G4-DNA is also implicated in neurological diseases. An expansion of a non-coding GGGGCC repeat in the C9orf72 gene is associated with 10% of familial cases of frontotemporal dementia and amyotrophic lateral sclerosis [14]. The repeats form DNA, RNA, and DNA-RNA G4s, leading to an accumulation of ribonucleoprotein complexes that hamper nucleocytoplasmic trafficking and increase intranuclear stress [15,16]. G4-DNA is also implicated in Fragile X syndrome, which is caused by trinucleotide CGG repeat expansion. These abnormally expanded CGG repeats fold into a G4 structure and silence the fragile X mental retardation 1 (FMR1) gene [17]. Moreover, mutations in genes encoding DNA helicases are linked to other G4-DNA-related disorders, such as Werner syndrome with premature aging, Bloom syndrome with skin rash, developmental abnormalities, and predisposition to cancer, and Cockayne syndrome characterized by neurodegeneration and premature aging [18,19].

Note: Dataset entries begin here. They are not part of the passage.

Lemma left_by_trie k : trie_update (left_by k).
Proof. split; simpl; repeat constructor; unfold small_key; simpl; set_solver || lia. Qed.
Lemma left_by_classed k : all_classed (left_by k).
Proof.
  intros a Ht. destruct (decide (a = 5)) as [->|Hne]; [by exists 9|].
  destruct Ht as [[x Hx]|[[x Hx]|[x Hx]]]; simpl in Hx; by repeat case_decide.
Qed.

Definition stored_hash txs : Z :=
  match restart (genesis_of txs) idle_processor no_chain with
  | Some (Ok c) => match block_hash_by_num (chain_db c) (ph_number empty_header) with Ok (Some h) => h | _ => 0 end
  | _ => 0
  end.
Lemma genesis_hashes_differ : Z.eqb (stored_hash [message 1]) (stored_hash [message 1; message 2]) = false.
Proof. vm_compute. reflexivity. Qed.

Lemma rollup_genesis_restarts_witness :
  exists c, restart (genesis_of [message 1]) idle_processor no_chain = Some (Ok c) /\
    restart (genesis_of [message 1]) idle_processor c = Some (Ok c) /\
    exists local provided, local <> provided /\
      restart (genesis_of [message 1; message 2]) idle_processor c
        = Some (Err (RollupMismatch local provided)).
Proof.
  destruct genesis_left as [(o & He & Ho & Hh) (o' & He' & Ho' & Hh')].
  destruct (rollup_genesis_restarts sum_hash sum_hash (fun _ _ => 0) Z.add Z.add sum_root sum_root (fun _ => true)
              (genesis_of [message 1]) idle_processor o) as (c & h & H1 & H2 & H3 & _ & H5).
  - reflexivity.
  - exact He.
  - rewrite Ho. apply left_by_trie.
  - exists c. rewrite Ho in H3. split_and!; [exact H1|exact (H3 (left_by_classed 1))|].
    destruct (H5 (genesis_of [message 1; message 2]) o' He') as (c' & h' & H1' & H2' & H6).
    + rewrite Ho'. apply left_by_trie.
    + rewrite Ho'. apply left_by_classed.
    + by rewrite Hh, Hh'.
    + exists h, h'. rewrite Hh in H2. rewrite Hh' in H2'.
      assert (h <> h') as Hne.
      { pose proof genesis_hashes_differ as Hd. unfold stored_hash in Hd. rewrite H1, H1', H2, H2' in Hd.
        intros ->. by rewrite Z.eqb_refl in Hd. }
      split; [exact Hne|]. rewrite H6. rewrite (proj2 (Z.eqb_neq _ _)) by congruence. done.
Defined.
(** X2.  For a service whose entry is a mapping, the container name is
    its [container_name] when that is truthy and the name
    [<directory>_<service>_1] otherwise; its expected host ports are
    those its [ports], a list of strings, declare, in order, and none
    when it has no [ports]. *)
Theorem svcInfoOf_mapping (composeDirName : string)
    (composeDoc services : value) (service : string)
    (props : list (string * value)) :
  JsValue.get composeDoc "services" = Ok services ->
  JsValue.get services service = Ok (VObject props) ->
  let name :=
    match JsObject.get "container_name" props with
    | Some cn =>
        if JsValue.truthy cn then cn
        else VString (composeDirName ++ "_" ++ service ++ "_1")
    | None => VString (composeDirName ++ "_" ++ service ++ "_1")
    end in
  (forall specs,
     JsObject.get "ports" props = Some (VArray (map VString specs)) ->
     svcInfoOf composeDirName composeDoc service
     = Ok {| service := service;
             containerName := name;
             expectedHostPorts := collect declaredHostPort specs |}) /\
  (JsObject.get "ports" props = None ->
   svcInfoOf composeDirName composeDoc service
   = Ok {| service := service;
           containerName := name;
           expectedHostPorts := [] |}).
Proof.
  intros Hs Hd name. unfold svcInfoOf. rewrite Hs. simpl. rewrite Hd. simpl.
  subst name. split.
  - intros specs Hp. rewrite Hp. simpl.
    rewrite pushHostPorts_strings. simpl.
    destruct (JsObject.get "container_name" props) as [cn|]; reflexivity.
  - intros Hp. rewrite Hp. simpl.
    destruct (JsObject.get "container_name" props) as [cn|]; reflexivity.
Qed.

Lemma svcInfoOf_mapping_witness :
  (forall specs,
     JsObject.get "ports" [("ports", VArray [VString "3000:3000"])]
     = Some (VArray (map VString specs)) ->
     svcInfoOf "proj" apiDbDoc "api"
     = Ok {| service := "api";
             containerName := VString "proj_api_1";
             expectedHostPorts := collect declaredHostPort specs |}) /\
  (JsObject.get "ports" [("ports", VArray [VString "3000:3000"])] = None ->
   svcInfoOf "proj" apiDbDoc "api"
   = Ok {| service := "api";
           containerName := VString "proj_api_1";
           expectedHostPorts := [] |}).
Proof.
  apply (svcInfoOf_mapping "proj" apiDbDoc
           (VObject
              [("api", VObject [("ports", VArray [VString "3000:3000"])]);
               ("db", VObject [("container_name", VString "mydb")])])
           "api" [("ports", VArray [VString "3000:3000"])]); reflexivity.
Defined.

Lemma svcInfoOf_service (composeDirName : string) (composeDoc : value)
    (name : string) (info : SvcInfo) :
  svcInfoOf composeDirName composeDoc name = Ok info -> service info = name.
Proof.
  unfold svcInfoOf, bind_result.
  destruct (JsValue.get composeDoc "services") as [s|]; [|discriminate].
  destruct (JsValue.get s name) as [def|]; [|discriminate].
  destruct (JsValue.get def "container_name") as [cn|]; [|discriminate].
  destruct (JsValue.get def "ports") as [ps|]; [|discriminate].
  destruct (if JsValue.truthy ps then _ else _) as [hp|]; [|discriminate].
  intros H. now inversion H.
Qed.

(** X3.  When the loop that fills [svcInfos] ends, there is one entry
    per service name, in the order of the names. *)
Theorem buildSvcInfos_names (composeDirName : string) (composeDoc : value)
    (serviceNames : list string) (svcInfos : list SvcInfo) :
  buildSvcInfos composeDirName composeDoc serviceNames = Ok svcInfos ->
  map service svcInfos = serviceNames.
Proof.
  revert svcInfos.
  induction serviceNames as [|s tl IH]; intros svcInfos; simpl.
  - intros H. now inversion H.
  - unfold bind_result.
    destruct (svcInfoOf composeDirName composeDoc s) as [info|] eqn:E;
      [|discriminate].
    destruct (buildSvcInfos composeDirName composeDoc tl) as [rest|];
      [|discriminate].
    intros H. inversion H; subst. simpl.
    now rewrite (svcInfoOf_service _ _ _ _ E), (IH rest eq_refl).
Qed.

Lemma buildSvcInfos_names_witness :
  map service
    [{| service := "api";
        containerName := VString "proj_api_1";
        expectedHostPorts := ["3000"] |};
     {| service := "db";
        containerName := VString "mydb";
        expectedHostPorts := [] |}]
  = ["api"; "db"].
Proof.
  apply (buildSvcInfos_names "proj" apiDbDoc). reflexivity.
Defined.

Lemma parsePortLine_digits (line : string) (b : PortBinding) :
  parsePortLine line = Some b -> digitBinding b.
Proof.
  intros H. apply parsePortLine_inv in H as (a & _ & H1 & H2 & _ & _ & H3 & H4).
  now repeat split.
Qed.

(** X4.  Every mapping read from the output of [docker port] comes from
    one of its lines and holds two non-empty runs of digits; there are
    no more mappings than lines. *)
Theorem parseMappings_digits (output : string) :
  (forall b, In b (parseMappings output) ->
     digitBinding b /\
     exists line, In line (split output newline) /\
                  parsePortLine line = Some b) /\
  List.length (parseMappings output)
  <= List.length (split output newline).
Proof.
  unfold parseMappings. split; [|apply collect_length].
  intros b Hb. apply collect_In in Hb as (line & Hl & Hp).
  split; [now apply (parsePortLine_digits line)|now exists line].
Qed.

(** X5.  The conflict test holds exactly of the port texts in which the
    requested port is followed by an arrow somewhere. *)
Theorem conflicts_iff (port portsText : string) :
  conflicts port portsText = true <->
  exists pre post, portsText = pre ++ port ++ "->" ++ post.
Proof.
  unfold conflicts. rewrite andb_true_iff, negb_true_iff, includes_iff.
  split.
  - intros [_ (pre & post & ->)]. exists pre, post.
    now rewrite append_assoc.
  - intros (pre & post & ->). split.
    + apply String.eqb_neq. destruct pre; [|discriminate].
      destruct port; discriminate.
    + exists pre, post. now rewrite append_assoc.
Qed.

(** X6.  Joining the pieces of a split with the separator gives the
    string back. *)
Theorem join_split (s sep : string) :
  sep <> "" -> join sep (split s sep) = s.
Proof.
  intros H. unfold split.
  now apply (join_split_bounded sep (String.length s) H).
Qed.

Lemma join_split_witness :
  join ":::" (split "web:::0.0.0.0:8080->80/tcp, :::8080->80/tcp" ":::")
  = "web:::0.0.0.0:8080->80/tcp, :::8080->80/tcp".
Proof.
  apply (join_split "web:::0.0.0.0:8080->80/tcp, :::8080->80/tcp" ":::").
  discriminate.
Defined.

(** X7.  The URL is empty exactly when no entry of the map has a
    mapping. *)
Theorem pickWebUrl_empty (entries : list (string * list PortBinding)) :
  pickWebUrl entries = "" <-> Forall (fun e => snd e = []) entries.
Proof.
  induction entries as [|[k m] l IH]; simpl.
  - split; [constructor|reflexivity].
  - destruct m as [|b m].
    + rewrite IH. split; [now constructor|intros H; now inversion H].
    + split; [discriminate|]. intros H. inversion H; subst. discriminate.
Qed.

(* ================================================================== *)
(** * Further properties of the stages *)
(* ================================================================== *)

Lemma listings_app (a b : list event) :
  listings (a ++ b) = listings a + listings b.
Proof.
  induction a as [|e a IH]; simpl; [reflexivity|].
  destruct e as [| [] | | |]; simpl; now rewrite ?IH.
Qed.

Lemma launches_app (a b : list event) :
  launches (a ++ b) = launches a + launches b.
Proof.
  induction a as [|e a IH]; simpl; [reflexivity|].
  destruct e as [| [] | | |]; simpl; now rewrite ?IH.
Qed.

Lemma removalLog_listings (cs : list chunk) :
  listings (flat_map removalLog cs) = 0.
Proof.
  induction cs as [|c cs IH]; simpl; [reflexivity|].
  rewrite listings_app, IH. now destruct c.
Qed.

We recently demonstrated that G4-DNA plays a role in neuronal macroautophagy/autophagy. Autophagy is a fundamental intracellular process that removes aggregated proteins, senescent organelles, and parasites [20]. Autophagy is critical for cell survival and maintenance, proteostasis, organelle quality control, and prevention of cellular senescence and aging, among other processes [20]. The autophagic pathway is orchestrated by the autophagy-related (ATG) proteins, which nucleate the autophagosomal precursor phagophore and elongate the autophagosome, engulf a cytoplasmic cargo, and fuse the autophagosome with the lysosome [20]. Autophagy is regulated by transcription and translation, as well as by protein post-translational modifications [21]. A number of studies demonstrated that autophagic genes are subject to epigenetic silencing [22,23]. Аutophagy plays a positive role in longevity and deceleration of the aging process [24]. Recent studies have shown that autophagy-related genes are critical for longer healthspan and lifespan in worms, flies, and mice [24,25]. The expression of important autophagic genes such as Becn1 (beclin 1), Atg5 and Atg7, which are epigenetically regulated [26], diminishes with aging [27].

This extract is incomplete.